東京創元社、創立70周年を記念する豪華企画が目白押し! 2024年新刊ラインナップ説明会レポ
ファンタジィ&ホラーの注目作は、創元ホラー長編賞受賞作となる上條一輝『パラ・サイコ(仮)』、ジョン・コナリーの大ヒット作『失われたものたちの本』の続編となる『失われたものたちの国(仮)』、庵野ゆきによる異世界青春本格医療ファンタジィ『竜の医師団』1、2巻、廣嶋玲子によるナルマーン年代記短編集『王達の戯れ』、乾石智子による書き下ろし『月鶯(仮)』が紹介された。上條一輝の『パラ・サイコ(仮)』は、編集者も「超怖い!」と恐れる一冊だという。

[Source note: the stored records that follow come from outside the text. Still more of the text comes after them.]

Lemma check_status_object fs st :
  check_status (VObj fs) st
  = if strict_eq (prop (VObj fs) "status") (VStr "error")
    then (Rejected (error RemoteError (error_message_of (prop (VObj fs) "error"))), st)
    else (Fulfilled tt, st).
Proof.
  unfold check_status, bind, lift. rewrite get_prop_object. simpl.
  destruct (strict_eq _ _); reflexivity.
Qed.

(** C6. When the answer to the download request carries a [schemaVersion]
    above [SCHEMA_VERSION], [downloadFromCloud] is rejected in the very
    state in which the answer arrived: only requests have been logged, no
    import was called and nothing was saved.  For an answer that is no
    remote error and has a payload, the error is the incompatible-version
    one. *)
Theorem newer_schema_is_refused_before_import fuel st response st1 v :
  makeRequest w fuel download_request None st = (Fulfilled response, st1) ->
  prop response "schemaVersion" = VNum v ->
  SCHEMA_VERSION < v ->
  (exists e, downloadFromCloud w fuel st = (Rejected e, st1) /\
     (strict_eq (prop response "status") (VStr "error") = false ->
      truthy (prop response "payload") = true ->
      e = incompatible_version)) /\
  (exists evs, log st1 = (log st ++ evs)%list /\ Forall is_request evs).
Proof.
  intros Hreq Hv Hlt. split.
  - unfold downloadFromCloud, bind. rewrite Hreq.
    assert (exists fs, response = VObj fs) as [fs ->].
    { destruct response; simpl in Hv; try discriminate. eauto. }
    unfold accept_download, bind. rewrite check_status_object.
    destruct (strict_eq (prop (VObj fs) "status") (VStr "error")).
    + eexists. split; [reflexivity|]. discriminate.
    + destruct (truthy (prop (VObj fs) "payload")); simpl.
      * rewrite Hv. unfold js_gt. cbn [truthy negb].
        assert ((v =? 0) = false) as -> by (unfold SCHEMA_VERSION in Hlt; lia).
        assert ((SCHEMA_VERSION <? v) = true) as -> by lia. simpl.
        eexists. split; [reflexivity|]. reflexivity.
      * eexists. split; [reflexivity|]. discriminate.
  - apply makeRequest_frame in Hreq. tauto.
Qed.

(** C10. When the [schemaVersion] of the answer is absent ([undefined]),
    [null] or [0], no version check takes place: [downloadFromCloud] is
    never rejected with the incompatible-version error, and for an answer
    that is no remote error and has a payload it is exactly the import of
    that payload followed by the update of the time stamp, whatever the
    payload says about its own schema. *)
Theorem absent_schema_version_is_not_checked fuel st response st1 :
  makeRequest w fuel download_request None st = (Fulfilled response, st1) ->
  prop response "schemaVersion" = VUndef \/
  prop response "schemaVersion" = VNull \/
  prop response "schemaVersion" = VNum 0 ->
  (forall e st', downloadFromCloud w fuel st = (Rejected e, st') ->
                 kind e <> IncompatibleVersionError) /\
  (strict_eq (prop response "status") (VStr "error") = false ->
   truthy (prop response "payload") = true ->
   downloadFromCloud w fuel st
   = (perform import_payload w (prop response "payload");
      perform stamp_lastSync w;
      ret response) st1).
Proof.
  intros Hreq Hv.
  assert (Hfalsy : truthy (prop response "schemaVersion") = false).
  { destruct Hv as [-> | [-> | ->]]; reflexivity. }
  split.
  - intros e st'. unfold downloadFromCloud, bind. rewrite Hreq.
    unfold accept_download, bind. rewrite Hfalsy. simpl.
    destruct (check_status_spec response st1) as (Hs & _ & Hk & _).
    destruct (check_status response st1) as [[[]|e0|] s1]; simpl in *;
      try discriminate.
    + destruct (negb (truthy (prop response "payload"))).
      * intros [= <- <-]. discriminate.
      * destruct (import_payload_spec w (prop response "payload") s1) as (_ & _ & Hi).
        destruct (import_payload w (prop response "payload") s1) as [[[]|e1|] s2];
          simpl in *; try discriminate.
        -- destruct (stamp_lastSync_spec w s2) as (_ & Hsave & _).
           destruct (stamp_lastSync w s2) as [[[]|e2|] s3]; simpl in *;
             try discriminate.
           intros [= <- <-]. rewrite (Hsave _ eq_refl). discriminate.
        -- intros [= <- <-]. destruct (Hi _ eq_refl) as [-> | ->]; discriminate.
    + intros [= <- <-]. destruct (Hk _ eq_refl) as [-> | ->]; discriminate.
  - intros Hstatus Hpayload.
    destruct (truthy_prop_object _ _ Hpayload) as [fs ->].
    unfold downloadFromCloud, bind. rewrite Hreq.
    unfold accept_download, bind. rewrite check_status_object, Hstatus.
    rewrite Hpayload, Hfalsy. reflexivity.
Qed.

End Gate.

(** ** The local backup *)

Section Backup.
Variable w : world.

一般文芸では、かつての名探偵のその後の人生を描く桜庭一樹『名探偵の有害性(仮)』、近藤史恵ら5名の作家が参加する『アンソロジー 舞台!』、短編小説の女王と称されるアリス・マンローによる『小説のように』、失恋した瞬間を永遠に繰り返す幽霊や方向音痴の幽霊など、幽霊づくしの物語100編を収めたケヴィン・ブロックマイヤー『いろいろな幽霊』など、バラエティ豊かなラインナップが紹介された。『いろいろな幽霊』は、「いずれは誰もが幽霊になるので、今からどんな幽霊になるのが良いのかを考える手引きにもなる」ユニークな作品とのことだ。
そのほか、東京創元社の文芸誌『紙魚の手帖』70周年記念号の刊行や、米澤穂信『冬季限定ボンボンショコラ事件』へと連なる『小市民シリーズ』のアニメ化などメディア化情報も発表。さらに、東京創元社の創立70周年フェアが4月、7月、11月の上旬頃に全国書店で展開されることも明かされた。フェアでは、人気漫画家による期間限定カバーや、時代を超えて読み継がれる名作のアニバーサリーカバーの作品が並ぶという。アニバーサリーカバーになる作品として、宮部みゆき『パーフェクト・ブルー』、アーサー・コナン・ドイル『緋色の研究』、H・G・ウェルズ『宇宙戦争』が発表されると、会場からは拍手が巻き起こった。さらに、著名人・作家による「私のオススメ文庫」推薦コメントや「全読書人が選ぶ!文庫総選挙」、70周年記念プレゼントキャンペーンなど、嬉しい企画が目白押しだという。
SFファンやミステリファンから高く支持され、70年の歴史を歩んできた東京創元社。その本気度をまざまざと見せつけられる圧巻のラインナップに、興奮させられっぱなしの1時間半だった。この1年は読書による寝不足を覚悟した方が良さそうだ。